The Walzenhausen factory home operated according to strict rules. Anyone who rebelled could end up in detention. Anyone who fled was hunted down. Anyone who refused to return after fleeing could be temporarily locked up in a prison cell.

"It is a great injustice and one that no one has ever had to answer for," says Liselotte S., now 82.

Liselotte S. arrived in Walzenhausen on March 22, 1960. The Swinging Sixties had just begun. In Switzerland, the hit song Itsy Bitsy Teenie Weenie Yellow Polka Dot Bikini was revolutionising swimwear. In Zurich, the city police were going after young“yobs” in denim jackets who were unsettling the bourgeoisie. In Walzenhausen, 19 schoolchildren walked in wooden shoes handed out by the welfare office because their parents were too poor to buy them proper shoes.

On that March day, 19-year-old Liselotte S. boarded the cog railway in Rheineck in the Rhine Valley and rode eastward to canton Appenzell. She was accompanied by a welfare officer. "I didn't know where they were taking me,” she recalls.“All they said was: 'You're going to a place where you can work.'"

The alleged education consisted of monotonous factory work in the privately run women's home. The wages went directly to the home to cover accommodation and food as well as personal expenses, such as health insurance.

There are a lot of things that she sees more critically today than she did back then, Liselotte S. says. "The home's manager exploited us. He took advantage of the fact that we were not free. I think that's awful. At the time, it just seemed normal to us girls."

Self-financed confinement

There was method to this exploitation: the state used the money to finance the incarceration of teenage girls.
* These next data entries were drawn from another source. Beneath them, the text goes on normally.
(** A query that selects and then orders is the ordered whole, selected. *)
Lemma order_filter (P : File → Prop) `{∀ f, Decision (P f)} l :
  NoDup (keys l) → order_by_id (filter P l) = filter P (order_by_id l).
Proof.
  intros Hnd. apply (StronglySorted_unique_strong id_le).
  - intros f g Hf Hg Hfg Hgf. rewrite order_perm in Hf. rewrite list_elem_of_filter, order_perm in Hg.
    apply list_elem_of_filter in Hf as [_ Hf]. destruct Hg as [_ Hg].
    apply (keyed_file l); [done..|]. by apply (anti_symm String.le).
  - apply order_sorted.
  - apply StronglySorted_filter, order_sorted.
  - rewrite order_perm. by rewrite (order_perm l).
Qed.

Lemma after_trans a f g : after a f → after (fi_id f) g → after a g.
Proof.
  intros [Haf Hf] [Hfg Hg]. split; [by transitivity (fi_id f)|]. intros <-. apply Hf.
  by apply (anti_symm String.le).
Qed.

(** What is after the last file of a first part of an ordered list is the rest of it. *)
Lemma after_part k1 f k2 :
  StronglySorted id_le (k1 ++ f :: k2) → NoDup (fi_id <$> k1 ++ f :: k2) →
  filter (after (fi_id f)) (k1 ++ f :: k2) = k2.
Proof.
  intros Hs Hnd. rewrite fmap_app, fmap_cons in Hnd. apply NoDup_app in Hnd as (_ & Hd & Hnd).
  apply NoDup_cons in Hnd as [Hf _]. apply StronglySorted_app in Hs as (H12 & _ & Hs).
  apply StronglySorted_cons in Hs as [Hf2 _].
  rewrite filter_app, (filter_none _ k1), filter_cons_False; simpl.
  - rewrite Forall_forall in Hf2. induction k2 as [|g k2 IH]; [done|].
    rewrite filter_cons_True.
    + f_equal. apply IH; set_solver.
    + split; [apply Hf2; left|]. intros Heq. apply Hf. rewrite <- Heq. csimpl. left.
  - intros [_ Hne]. done.
  - intros g Hg [Hle Hne]. apply Hne. apply (anti_symm String.le); [|exact Hle].
    apply (H12 g f); [exact Hg|left].
Qed.

Section pages.
Context (size : nat) (Hsize : (0 < size)%nat) (id : string) (s : Studio).
Context (Hnd : NoDup (keys (sd_files s))).

#[local] Notation whole := (order_by_id (joined id s)).

Lemma joined_nodup : NoDup (keys (joined id s)).
Proof. unfold joined. by eapply keys_selected. Qed.

Lemma whole_nodup (P : File → Prop) `{∀ f, Decision (P f)} : NoDup (fi_id <$> filter P whole).
Proof.
  change (NoDup (keys (filter P whole))). eapply (keys_selected P); [|reflexivity].
  unfold keys. rewrite order_perm. apply joined_nodup.
Qed.

Lemma next_batch_take last : next_batch size id last s = take size (filter (after last) whole).
Proof. unfold next_batch. by rewrite order_filter by apply joined_nodup. Qed.

Lemma batches_pages fuel last :
  (length (filter (after last) whole) < fuel)%nat →
  ∃ bs, batches fuel size id last s = Some bs ∧ concat bs = filter (after last) whole ∧
        Forall (λ b, 0 < length b ∧ length b ≤ size)%nat bs.
Proof.
  revert last. induction fuel as [|fuel IH]; intros start Hlen; [lia|]. simpl. rewrite next_batch_take.
  set (r := filter (after start) whole) in *. destruct (last (take size r)) as [f|] eqn:Hf.
  - apply last_Some in Hf as [k1 Hk]. assert (r = k1 ++ f :: drop size r) as Hr.
    { transitivity (take size r ++ drop size r); [by rewrite take_drop|]. rewrite Hk. by rewrite <- app_assoc. }
    assert (filter (after (fi_id f)) whole = drop size r) as Hrest.
    { transitivity (filter (after (fi_id f)) r).
      - unfold r. rewrite list_filter_filter. apply list_filter_iff. intros g. split; [|naive_solver].
        intros Hg. split; [done|]. eapply after_trans; [|exact Hg].
        assert (f ∈ r) as Hin by (rewrite Hr; set_solver). by apply list_elem_of_filter in Hin as [? _].
      - rewrite Hr at 1. apply after_part; rewrite <- Hr; [|apply whole_nodup].
        apply StronglySorted_filter, order_sorted. }
    destruct (IH (fi_id f)) as (bs & -> & Hc & Hall).
    { rewrite Hrest, length_drop. assert (0 < length r)%nat by (rewrite Hr, length_app; simpl; lia). lia. }
    eexists. split; [reflexivity|]. split; [simpl; rewrite Hc, Hrest; apply take_drop|].
    constructor; [|done]. rewrite length_take. assert (0 < length r)%nat by (rewrite Hr, length_app; simpl; lia). lia.
  - exists []. split_and!; [done| |constructor]. apply last_None in Hf. destruct r as [|g r]; [done|].
    destruct size; [lia|done].
Qed.
End pages.

End Paging.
The authorities in her native Bern had specifically chosen a home for Liselotte S. that cost them nothing.

Liselotte S.'s social insurance certificate shows in Swiss francs and centimes how much money the state saved with the slave labour-financed "care": on paper, Liselotte S. earned CHF8,475 ($9,554) during the 33 months she was locked away. In today's terms, that would be around CHF34,000. But after all the deductions from her savings account, she had only 1% of that money left. When she was released from the home at the age of 21, Liselotte S. had no education and was penniless.